According to the present invention, the mold changing work is performed by simply moving the aligning unit up and down between the inactive position and the operating position by the drive device, which can be performed in a very short time as compared with the conventional one, and also requires troublesome adjustment. Not only that, it can be easily done by one person without requiring any skill, and it can be automatically changed by remote control or unmanned operation.

Further, by forming the alignment unit from a combination of an alignment path guide, an alignment tool, a star-shaped rotary feed tool, and a distribution lever, a cylindrical article of any material or a cylindrical article having an uneven pattern on the surface can be used. It has less impact and can be distributed reliably and smoothly, and its structure is very simple.

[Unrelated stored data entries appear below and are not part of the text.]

(* ===== verification/Utils.v ===== *)
(** * plugins/policy/utils/utils.go

    The helpers on string slices, on the textual form of identifiers and on
    networks that the policy components share. *)

From Stdlib Require Import ZArith Lia Ascii String.
From stdpp Require Import prelude strings list gmap.
From S2P Require Import Prelude GoStrings GoNet KsrModel.

(** The map literal filled by the first loop of the three functions below. *)
Definition hash_of (a : list string) : gmap string bool :=
  foldl (λ h el, <[el := true]> h) ∅ a.

Definition RemoveDuplicates `{RangeOracle} (site : list Z) (el : list string) : list string :=
  range_keys site (hash_of el).

Definition Intersect (a b : list string) : list string :=
  let hash := hash_of a in
  filter (λ el, is_Some (hash !! el)) b.

Definition Difference (a b : list string) : list string :=
  let hash := hash_of a in
  filter (λ el, ¬ is_Some (hash !! el)) b.

(** [parts\[0\]], [parts\[1\]] of a text split at the slashes; a text without a
    slash makes the index panic. *)
Definition split_id (s : string) : option (string * string) :=
  let parts := Split "/" s in
  p1 ← parts !! 1; p0 ← parts !! 0; Some (p1, p0).

Definition UnstringPodID (pods : list string) : option (list PodID) :=
  mapM (λ pod, '(name, ns) ← split_id pod; Some (mkPodID name ns)) pods.
Definition StringPodID (pods : list PodID) : list string :=
  (λ pod, PodID_Namespace pod +:+ "/" +:+ PodID_Name pod)%string <$> pods.

Definition UnstringPolicyID (policies : list string) : option (list PolicyID) :=
  mapM (λ policy, '(name, ns) ← split_id policy; Some (mkPolicyID name ns)) policies.
Definition StringPolicyID (policies : list PolicyID) : list string :=
  (λ policy, PolicyID_Namespace policy +:+ "/" +:+ PolicyID_Name policy)%string <$> policies.

Definition UnstringNamespaceID (namespaces : list string) : list NamespaceID := namespaces.

Definition ConstructLabels (key : string) (values : list string) : list Label :=
  mkLabel key <$> values.

Definition CompareInts (a b : Z) : comparison :=
  if (a <? b)%Z then Lt else if (b <? a)%Z then Gt else Eq.

Definition CompareIPNets (a b : IPNet) : comparison :=
  bytes_Compare (IPNet_IP a) (IPNet_IP b) >>? bytes_Compare (IPNet_Mask a) (IPNet_Mask b).

Definition CompareIPNetsBytes (aPrefixLen : Z) (aIP : list Z) (bPrefixLen : Z) (bIP : list Z) :
    comparison :=
  CompareInts aPrefixLen bPrefixLen >>? bytes_Compare aIP bIP.

(** [None] is the nil result. *)
Definition GetOneHostSubnet (hostAddr : string) : option IPNet :=
  let ip := ParseIP hostAddr in
  if bytesEqual ip [] then None
  else if negb (bytesEqual (To4 ip) [])
  then Some (mkIPNet ip (CIDRMask (Z.of_nat IPv4len * 8) (Z.of_nat IPv4len * 8)))
  else Some (mkIPNet ip (CIDRMask (Z.of_nat IPv6len * 8) (Z.of_nat IPv6len * 8))).

(** ** Lemmas *)

Lemma hash_of_acc a h el :
  is_Some (foldl (λ h el, <[el := true]> h) h a !! el) ↔ el ∈ a ∨ is_Some ((h : gmap string bool) !! el).
Proof.
  revert h. induction a as [|x a IH]; intros h; simpl.
  - rewrite elem_of_nil. naive_solver.
  - rewrite IH, elem_of_cons, lookup_insert_is_Some. destruct (decide (x = el)); naive_solver.
Qed.

Lemma hash_of_spec a el : is_Some (hash_of a !! el) ↔ el ∈ a.
Proof.
  unfold hash_of. rewrite hash_of_acc, lookup_empty. split; [|by left].
  intros [?|[? [=]]]. done.
Qed.

Lemma RemoveDuplicates_spec `{RangeOracle} site el :
  NoDup (RemoveDuplicates site el) ∧ ∀ x, x ∈ RemoveDuplicates site el ↔ x ∈ el.
Proof.
  split; [apply range_keys_NoDup|]. intros x. unfold RemoveDuplicates.
  by rewrite elem_of_range_keys, hash_of_spec.
Qed.

Lemma elem_of_Intersect a b x : x ∈ Intersect a b ↔ x ∈ a ∧ x ∈ b.
Proof. unfold Intersect. rewrite list_elem_of_filter, hash_of_spec. done. Qed.

Lemma elem_of_Difference a b x : x ∈ Difference a b ↔ (x ∉ a) ∧ x ∈ b.
Proof. unfold Difference. rewrite list_elem_of_filter, hash_of_spec. done. Qed.

#[export] Hint Rewrite elem_of_Intersect elem_of_Difference : contiv.

Lemma split_id_text n p : no_slash n → no_slash p → split_id (n +:+ "/" +:+ p)%string = Some (p, n).
Proof.
  intros Hn Hp. unfold split_id.
  change ("/" +:+ p)%string with (String "/" p). by rewrite Split_app, Split_free.
Qed.

Lemma CompareInts_Z a b : CompareInts a b = Z.compare a b.
Proof. unfold CompareInts. destruct (Z.ltb_spec a b), (Z.ltb_spec b a), (Z.compare_spec a b); lia || done. Qed.

#[global] Instance CompareInts_total : TotalCompare CompareInts.
Proof.
  split; intros *; rewrite !CompareInts_Z; [apply (cmp_eq Z.compare)|apply (cmp_opp Z.compare)|apply (cmp_trans Z.compare)].
Qed.

Lemma CompareIPNets_pair :
  CompareIPNets = cmp_on (λ n, (IPNet_IP n, IPNet_Mask n)) (cmp_pair bytes_Compare bytes_Compare).
Proof. done. Qed.

#[global] Instance CompareIPNets_total : TotalCompare CompareIPNets.
Proof.
  rewrite CompareIPNets_pair.
  assert (Inj (=) (=) (λ n, (IPNet_IP n, IPNet_Mask n))) by (by intros [] [] [= -> ->]).
  apply _.
Qed.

[Brief description of drawings]

FIG. 1 is a plan view of an alignment apparatus according to the present invention, and FIG. 2 is a first view.
FIG. 3 is a sectional view taken along the line AA of FIG. 3, FIG. 3 is an explanatory view of its operation, FIG. 4 is a plan view of an alignment apparatus of another embodiment according to the present invention, FIG. 5 is its side view, and FIG. 7 is a plan view of a conventional aligning device. 2, 31: Conveyor, 3: Alignment path guide 4: Alignment path, 5, 33: Alignment tool, 10: Rotary delivery tool, 16: Sorting lever, 30: Alignment unit, 32: Alignment unit frame 34: Cylinder device

Claims (3)

[Claims] 1. An aligning unit having an aligning member for aligning staggeredly arranged cylindrical articles conveyed by a wide conveyer in a staggered manner, wherein the pitch of the aligning elements is different according to the diameter of the cylindrical article to be aligned. With multiple units,
The plurality of alignment units are arranged across the conveyor, and each of the alignment units is supported on a conveyor frame through a vertical drive device so that it can be vertically moved independently of the conveyor transfer surface, and is aligned. A cylindrical article aligning device, characterized in that only an aligning unit corresponding to a diameter of a cylindrical article can be selected to be positioned at an operating position for a cylindrical article to be aligned. 2. The cylindrical article aligning device according to claim 1, wherein the aligning unit comprises a combination of an aligning path guide, an aligning tool, a star-shaped rotary feeding tool, and a sorting lever. 3. The cylindrical article aligning device according to claim 1, wherein the vertical driving device is a cylinder device arranged so as to vertically move the aligning unit with respect to the conveyor frame.